I needed the thousands of miles to escape the expectations that weigh heavy over southern girls: do your learning in church, don’t ask questions, start a family young or else you’re selfish, get a sensible job and keep your creativity separate if you have any. I needed to completely blow my life to smithereens to find out what I was made of—to understand for the first time ever I didn’t need anyone but me to thrive. And then to find my tribe: the people who really understand this “me” that was underneath the constructs of that southern girl, trying to emerge but not knowing how until I got away.
And now that I am who I am, I get to add the word “mother” to my identity, too. But for me, it’s an addition, not a trade-off for all I’ve become.
My mom also gets a new identity. She can finally put this ill-fitting “mother” label in the back of the closet and don the new moniker “Granny.” I am almost as excited for her as she is, and she can barely think of anything else besides her three grandchildren who are all going to arrive around the same time this summer. She told me that my sister’s and my pregnancies were quite literally the answer to her prayers. (No pressure.)
You see, I want my children to be close to their grandparents. But where I’m from, the gold standard is for up to five generations to live within a couple miles of each other, and for baby and mom and grandmother to see each other nearly every day. My mom sees our relatives living that way and it looks so perfect to her.

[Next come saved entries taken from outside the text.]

(* ===== verification/Sandbox.v ===== *)
(** * The sandbox: hooks and the Lua stack (lua/lua.go, lines 173-360)

    How the Go side calls into the script: which values it pushes, which it pops,
    and what a failing script leaves behind.  The Lua machine's calls follow the Lua
    API the sandbox uses ([Call], [ProtectedCall] and the stack operations); what the
    script's functions do is an interface, [Script].  The sandbox is an instance of
    the pipeline's [Collector]. *)

From Stdlib Require Import Floats.SpecFloat.
From S2P Require Import Prelude GoString Log Serialize Parser ParseLines Pipeline LuaValue Builtins.
Open Scope Z_scope.

(** ** Names *)

Definition luaNameLogdModule := str "logd".
Definition luaNameOnLogFn := str "on_log".
Definition luaNameOnErrorFn := str "on_error".
Definition luaNameOnSignalFn := str "on_signal".
Definition luaNameOnTickFn := str "on_tick".
Definition luaNameOnHTTPErrorFn := str "on_http_error".
Definition luaNameOnKafkaReportFn := str "on_kafka_report".

Arguments str : simpl never.
Arguments luaNameLogdModule : simpl never.
Arguments luaNameOnLogFn : simpl never.
Arguments luaNameOnErrorFn : simpl never.
Arguments luaNameOnSignalFn : simpl never.
Arguments luaNameOnTickFn : simpl never.
Arguments luaNameOnHTTPErrorFn : simpl never.
Arguments luaNameOnKafkaReportFn : simpl never.

(** The names of the signals ([signals]); a code without a name gives "". *)
Definition signals : list (Z * gostring) := [
  (6, str "SIGABRT"); (14, str "SIGALRM"); (7, str "SIGBUS"); (17, str "SIGCHLD");
  (18, str "SIGCONT"); (8, str "SIGFPE"); (1, str "SIGHUP"); (4, str "SIGILL");
  (2, str "SIGINT"); (29, str "SIGIO"); (9, str "SIGKILL"); (13, str "SIGPIPE");
  (27, str "SIGPROF"); (30, str "SIGPWR"); (3, str "SIGQUIT"); (11, str "SIGSEGV");
  (16, str "SIGSTKFLT"); (19, str "SIGSTOP"); (31, str "SIGSYS"); (15, str "SIGTERM");
  (5, str "SIGTRAP"); (20, str "SIGTSTP"); (21, str "SIGTTIN"); (22, str "SIGTTOU");
  (23, str "SIGURG"); (10, str "SIGUSR1"); (12, str "SIGUSR2"); (26, str "SIGVTALRM");
  (28, str "SIGWINCH"); (24, str "SIGXCPU"); (25, str "SIGXFSZ")
].

Fixpoint signal_name_in (table : list (Z * gostring)) (code : Z) : gostring :=
  match table with
  | [] => []
  | (c, name) :: table' => if c =? code then name else signal_name_in table' code
  end.

Definition signal_name : Z → gostring := signal_name_in signals.

(** ** The script *)

(** How a Lua call ends: it returns, raises a Lua error, or a builtin panics with a
    Go error. In a protected call the error is what [error_handler] makes of the object
    that was raised. *)
Inductive call_result : Type :=
  | Done
  | LuaError (msg : gostring)
  | GoError (msg : gostring).

(** [luaGoErrorHandler], the message handler of a protected call, on the object that
    was raised: it adds the traceback to a string, and panics on anything else; the
    Lua library turns the panic into the error of the call. *)
Definition error_handler `{LuaNumbers} (traceback : gostring → gostring) (obj : lua_value) : call_result :=
  match ToString obj with
  | Some err => LuaError (traceback err)
  | None => GoError (str "no error in call to system error handler: found " ++ type_name obj)
  end.

(** The hooks a script defines and what they do to its world [W], which includes the
    logs its pointers refer to and the configuration it can change. [place] stores a log in the
    variable whose address the hooks are given. *)
Class Script (W : Type) := {
  defines : gostring → W → bool;
  call_hook : gostring → list lua_value → W → W * call_result;
  protected_mode : W → bool;
  set_protected : bool → W → W;
  place : Log → W → nat * W
}.

Section sandbox.
Context {W : Type} `{Script W}.

(** The values of the Lua stack, the top first. *)
Record sstate : Type := mkS {
  stack : list lua_value;
  script : W
}.

Abbreviation M := (stgo sstate).

(** ** The Lua API *)

(** The module, a hook and the handler, as values. *)
Definition module_value : lua_value := LTable [].
Definition hook_value (name : gostring) (w : W) : lua_value :=
  if defines name w then LFunction 0 else LNil.
Definition luaGoErrorHandler : lua_value := LFunction 1.

Definition push (v : lua_value) : M () := modify (λ s, mkS (v :: stack s) (script s)).
Definition Pop (n : nat) : M () := modify (λ s, mkS (drop n (stack s)) (script s)).
Definition Global_logd : M () := push module_value.
Definition Field (name : gostring) : M () := s ← get; push (hook_value name (script s)).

I talk to her on the phone almost every day. And almost every day she “subtly” suggests that we move from the beloved city Kai and I call home, and return to the state I escaped almost a decade ago. She suggests this not for her sake, she says, but for ours. We wouldn’t have to stay forever; just long enough to save some money! Then we could move back out here! But I’m no dummy. I’ve never seen anyone move back out here after going back to their hometown. It’s not that I don’t love Kentucky. I do. But the prospect of leaving all I’ve found where my soul is truly happy, and going back to a rural place where I feel like a kid again, where only a few people “get” me, where my children would be indoctrinated with philosophies Kai and I loathe—well, that is what I call a last resort.
And I feel selfish. I feel guilty and selfish for wanting to live where I have made a home, even though I know that living one’s life out of guilty obligation to someone else is always a mistake. So my choices are: give up my entire identity just to be “mother,” too, so my mom can have the identity she wants, or I can stay here, deprive my parents of their grandchildren, and feel like a bad person. But at least I’d be a bad person who is living as me. There is a lot more to question and a lot more to say about this topic, but I will save it for therapy.